=== MATERIAL FOR THIS EXERCISE ===
+-------+

(** The handler installed for [ListToolsRequestSchema]; [uuid] is what
    [randomUUID()] returns in it. *)
Definition listToolsHandler (st : t) (uuid : string) : t * ListToolsResult :=
  let st := with_singleGreetToolName st ("single-greeting-" +:+ uuid) in
  let singleGreetTool :=
    {| tool_name := singleGreetToolName st;
       tool_description := "Greet the user once.";
       inputSchema := nameSchema |} in
  let multiGreetTool :=
    {| tool_name := multiGreetToolName st;
       tool_description := "Greet the user multiple times with delay in between.";
       inputSchema := nameSchema |} in
  (st, {| tools := [singleGreetTool; multiGreetTool] |}).

(** [setToolSchema()]: (re-)installs the handler above. *)
Definition setToolSchema (st : t) : t :=
  with_server st (setRequestHandler (server st) ListToolsRequestSchema).

(** The handler installed for [CallToolRequestSchema]. *)
Definition callToolHandler (st : t) (extra : RequestHandlerExtra)
    (request : CallToolRequest) : Async CallToolResult :=
  let toolName := req_name request in
  match req_arguments request with
  | None => throw "arguments undefined"
  | Some args =>
    if negb (Js.truthy_string toolName) then throw "tool name undefined"
    else if String.eqb toolName (singleGreetToolName st) then
      let name := Js.get args "name" in
      if negb (Js.truthy name) then throw "Name to greet undefined."
      else
        mret {| content :=
          [ {| type := "text";
               text := "Hey " +:+ Js.toString name +:+ "! Welcome to itsuki's world!" |} ] |}
    else if String.eqb toolName (multiGreetToolName st) then
      let name := Js.get args "name" in
      let notification :=
        {| method := "notifications/message";
           params := Some {| level := "info";
                             data := "First greet to " +:+ Js.toString name |} |} in
      _ ← send extra notification;
      _ ← sleep 1000;
      let notification :=
        set_data notification ("Second greet to " +:+ Js.toString name) in
      _ ← send extra notification;
      _ ← sleep 1000;
      mret {| content :=
        [ {| type := "text"; text := "Hope you enjoy your day!" |} ] |}
    else throw "Tool not found"
  end.

(** [createErrorResponse(message)]; [uuid] is what [randomUUID()] returns. *)
Definition createErrorResponse (message : string) (uuid : string) : JSONRPCError :=
  {| jsonrpc := "2.0";
     error := {| code := -32000; message := message |};
     id := uuid |}.

Section WithSDK.
Context `{sdk : SDK}.

(** [sendNotification(transport, notification)]: the message handed to
    [transport.send] and whether the send resolved. *)
Definition sendNotification (transport : Transport) (notification : Notification)
  : JSONRPCNotification * bool :=
  let rpcNotificaiton :=
    {| n_jsonrpc := JSON_RPC;
       n_method := method notification;
       n_params := params notification |} in
  (rpcNotificaiton, transport_send transport rpcNotificaiton).

(** [Object.values(this.transports)]: the stored transports.  JavaScript
    lists them in insertion order, the map in key order; nothing below
    depends on the order. *)
Definition Object_values (m : gmap string Transport) : list Transport :=
  (map_to_list m).*2.

(** The [setInterval] callback, run every 5000 ms.  The promise of each
    [sendNotification] is dropped by [forEach]; the result lists, for every
    transport visited, the message sent and whether its send resolved. *)
Definition toolIntervalCallback (st : t)
  : t * list (Transport * (JSONRPCNotification * bool)) :=
  let st := setToolSchema st in
  (st,
   (fun transport =>
      let notification :=
        {| method := "notifications/tools/list_changed"; params := None |} in
      (transport, sendNotification transport notification))
   <$> Object_values (transports st)).

(** [configureTools()] *)
Definition configureTools (st : t) : t :=
  let st := setToolSchema st in
  let st := with_toolInterval st (Some 5000) in
  with_server st (setRequestHandler (server st) CallToolRequestSchema).

(** [new MCPServer(server)] *)
Definition new (srv : Server) : t :=
  configureTools
    {| server := srv;
       transports := ∅;
       toolInterval := None;
       singleGreetToolName := "single-greet";
       multiGreetToolName := "multi-great" |}.

(** [sessionId && this.transports[sessionId]]: what a request's header
    resolves to; [Undefined] stands for any falsy outcome. *)
Definition resolve (st : t) (sessionId : option string) : property :=
  match sessionId with
  | Some sid =>
    if Js.truthy_string sid then get_property (transports st) sid else Undefined
  | None => Undefined
  end.

(** The [onsessioninitialized] callback of a new transport; [sid] is a
    value of [randomUUID()]. *)
Definition onsessioninitialized (st : t) (sid : string) (transport : Transport) : t :=
  with_transports st (<[sid := transport]> (transports st)).

(** The [onclose] callback of a transport. *)
Definition onclose (st : t) (transport : Transport) : t :=
  match sessionId transport with
  | Some sid =>
    if Js.truthy_string sid && property_truthy (get_property (transports st) sid)
    then with_transports st (delete sid (transports st))
    else st
  | None => st
  end.

(** The callbacks a [handleRequest] on an established transport ran. *)
Definition after_handle (st : t) (transport : Transport) (r : HandleResult) : t :=
  if closed r then onclose st transport else st.

Definition invalid_session : string := "Bad Request: invalid session ID or method.".

(** In the three handlers, the [Inherited] case is the call
    [transport.handleRequest(..)] on a value that has no such method: it
    throws a [TypeError] before anything is sent. *)
Definition handleGetRequest (st : t) (req : Request) (uuid : string) : t * Reply :=
  match resolve st (session_header req) with
  | Undefined =>
    (st, Sent 400 (JsonPayload (createErrorResponse invalid_session uuid)))
  | Own transport =>
    let r := transport_handleRequest transport req in
    (after_handle st transport r,
     if thrown r then Rejected else Delegated transport)
  | Inherited => (st, Rejected)
  end.

(** [session_uuid] is what [randomUUID()] returns in [sessionIdGenerator],
    [uuid] what it returns in [createErrorResponse]. *)
Definition handlePostRequest (st : t) (req : Request) (session_uuid uuid : string)
  : t * Reply :=
  let sessionId := session_header req in
  match resolve st sessionId with
  | Own transport =>
    let r := transport_handleRequest transport req in
    (after_handle st transport r,
     if thrown r
     then Sent 500 (JsonPayload (createErrorResponse "Internal server error:" uuid))
     else Delegated transport)
  | Inherited =>
    (st, Sent 500 (JsonPayload (createErrorResponse "Internal server error:" uuid)))
  | Undefined =>
    if negb (Js.truthy_header sessionId) && isInitializeRequest (body req) then
      let transport := {| sessionId := None |} in
      if negb (server_connect (server st) transport) then
        (st, Sent 500 (JsonPayload (createErrorResponse "Internal server error:" uuid)))
      else
        let r := transport_handleRequest transport req in
        let transport :=
          if initialized r then {| sessionId := Some session_uuid |} else transport in
        let st :=
          if initialized r then onsessioninitialized st session_uuid transport else st in
        (after_handle st transport r,
         if thrown r
         then Sent 500 (JsonPayload (createErrorResponse "Internal server error:" uuid))
         else Delegated transport)
    else
      (st, Sent 400 (JsonPayload (createErrorResponse invalid_session uuid)))
  end.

+-------+

=== WHAT YOU WILL DO ===
Repeat all the material exactly as it stands.

=== EXPECTED ANSWER ===
(** The handler installed for [ListToolsRequestSchema]; [uuid] is what
    [randomUUID()] returns in it. *)
Definition listToolsHandler (st : t) (uuid : string) : t * ListToolsResult :=
  let st := with_singleGreetToolName st ("single-greeting-" +:+ uuid) in
  let singleGreetTool :=
    {| tool_name := singleGreetToolName st;
       tool_description := "Greet the user once.";
       inputSchema := nameSchema |} in
  let multiGreetTool :=
    {| tool_name := multiGreetToolName st;
       tool_description := "Greet the user multiple times with delay in between.";
       inputSchema := nameSchema |} in
  (st, {| tools := [singleGreetTool; multiGreetTool] |}).

(** [setToolSchema()]: (re-)installs the handler above. *)
Definition setToolSchema (st : t) : t :=
  with_server st (setRequestHandler (server st) ListToolsRequestSchema).

(** The handler installed for [CallToolRequestSchema]. *)
Definition callToolHandler (st : t) (extra : RequestHandlerExtra)
    (request : CallToolRequest) : Async CallToolResult :=
  let toolName := req_name request in
  match req_arguments request with
  | None => throw "arguments undefined"
  | Some args =>
    if negb (Js.truthy_string toolName) then throw "tool name undefined"
    else if String.eqb toolName (singleGreetToolName st) then
      let name := Js.get args "name" in
      if negb (Js.truthy name) then throw "Name to greet undefined."
      else
        mret {| content :=
          [ {| type := "text";
               text := "Hey " +:+ Js.toString name +:+ "! Welcome to itsuki's world!" |} ] |}
    else if String.eqb toolName (multiGreetToolName st) then
      let name := Js.get args "name" in
      let notification :=
        {| method := "notifications/message";
           params := Some {| level := "info";
                             data := "First greet to " +:+ Js.toString name |} |} in
      _ ← send extra notification;
      _ ← sleep 1000;
      let notification :=
        set_data notification ("Second greet to " +:+ Js.toString name) in
      _ ← send extra notification;
      _ ← sleep 1000;
      mret {| content :=
        [ {| type := "text"; text := "Hope you enjoy your day!" |} ] |}
    else throw "Tool not found"
  end.

(** [createErrorResponse(message)]; [uuid] is what [randomUUID()] returns. *)
Definition createErrorResponse (message : string) (uuid : string) : JSONRPCError :=
  {| jsonrpc := "2.0";
     error := {| code := -32000; message := message |};
     id := uuid |}.

Section WithSDK.
Context `{sdk : SDK}.

(** [sendNotification(transport, notification)]: the message handed to
    [transport.send] and whether the send resolved. *)
Definition sendNotification (transport : Transport) (notification : Notification)
  : JSONRPCNotification * bool :=
  let rpcNotificaiton :=
    {| n_jsonrpc := JSON_RPC;
       n_method := method notification;
       n_params := params notification |} in
  (rpcNotificaiton, transport_send transport rpcNotificaiton).

(** [Object.values(this.transports)]: the stored transports.  JavaScript
    lists them in insertion order, the map in key order; nothing below
    depends on the order. *)
Definition Object_values (m : gmap string Transport) : list Transport :=
  (map_to_list m).*2.

(** The [setInterval] callback, run every 5000 ms.  The promise of each
    [sendNotification] is dropped by [forEach]; the result lists, for every
    transport visited, the message sent and whether its send resolved. *)
Definition toolIntervalCallback (st : t)
  : t * list (Transport * (JSONRPCNotification * bool)) :=
  let st := setToolSchema st in
  (st,
   (fun transport =>
      let notification :=
        {| method := "notifications/tools/list_changed"; params := None |} in
      (transport, sendNotification transport notification))
   <$> Object_values (transports st)).

(** [configureTools()] *)
Definition configureTools (st : t) : t :=
  let st := setToolSchema st in
  let st := with_toolInterval st (Some 5000) in
  with_server st (setRequestHandler (server st) CallToolRequestSchema).

(** [new MCPServer(server)] *)
Definition new (srv : Server) : t :=
  configureTools
    {| server := srv;
       transports := ∅;
       toolInterval := None;
       singleGreetToolName := "single-greet";
       multiGreetToolName := "multi-great" |}.

(** [sessionId && this.transports[sessionId]]: what a request's header
    resolves to; [Undefined] stands for any falsy outcome. *)
Definition resolve (st : t) (sessionId : option string) : property :=
  match sessionId with
  | Some sid =>
    if Js.truthy_string sid then get_property (transports st) sid else Undefined
  | None => Undefined
  end.

(** The [onsessioninitialized] callback of a new transport; [sid] is a
    value of [randomUUID()]. *)
Definition onsessioninitialized (st : t) (sid : string) (transport : Transport) : t :=
  with_transports st (<[sid := transport]> (transports st)).

(** The [onclose] callback of a transport. *)
Definition onclose (st : t) (transport : Transport) : t :=
  match sessionId transport with
  | Some sid =>
    if Js.truthy_string sid && property_truthy (get_property (transports st) sid)
    then with_transports st (delete sid (transports st))
    else st
  | None => st
  end.

(** The callbacks a [handleRequest] on an established transport ran. *)
Definition after_handle (st : t) (transport : Transport) (r : HandleResult) : t :=
  if closed r then onclose st transport else st.

Definition invalid_session : string := "Bad Request: invalid session ID or method.".

(** In the three handlers, the [Inherited] case is the call
    [transport.handleRequest(..)] on a value that has no such method: it
    throws a [TypeError] before anything is sent. *)
Definition handleGetRequest (st : t) (req : Request) (uuid : string) : t * Reply :=
  match resolve st (session_header req) with
  | Undefined =>
    (st, Sent 400 (JsonPayload (createErrorResponse invalid_session uuid)))
  | Own transport =>
    let r := transport_handleRequest transport req in
    (after_handle st transport r,
     if thrown r then Rejected else Delegated transport)
  | Inherited => (st, Rejected)
  end.

(** [session_uuid] is what [randomUUID()] returns in [sessionIdGenerator],
    [uuid] what it returns in [createErrorResponse]. *)
Definition handlePostRequest (st : t) (req : Request) (session_uuid uuid : string)
  : t * Reply :=
  let sessionId := session_header req in
  match resolve st sessionId with
  | Own transport =>
    let r := transport_handleRequest transport req in
    (after_handle st transport r,
     if thrown r
     then Sent 500 (JsonPayload (createErrorResponse "Internal server error:" uuid))
     else Delegated transport)
  | Inherited =>
    (st, Sent 500 (JsonPayload (createErrorResponse "Internal server error:" uuid)))
  | Undefined =>
    if negb (Js.truthy_header sessionId) && isInitializeRequest (body req) then
      let transport := {| sessionId := None |} in
      if negb (server_connect (server st) transport) then
        (st, Sent 500 (JsonPayload (createErrorResponse "Internal server error:" uuid)))
      else
        let r := transport_handleRequest transport req in
        let transport :=
          if initialized r then {| sessionId := Some session_uuid |} else transport in
        let st :=
          if initialized r then onsessioninitialized st session_uuid transport else st in
        (after_handle st transport r,
         if thrown r
         then Sent 500 (JsonPayload (createErrorResponse "Internal server error:" uuid))
         else Delegated transport)
    else
      (st, Sent 400 (JsonPayload (createErrorResponse invalid_session uuid)))
  end.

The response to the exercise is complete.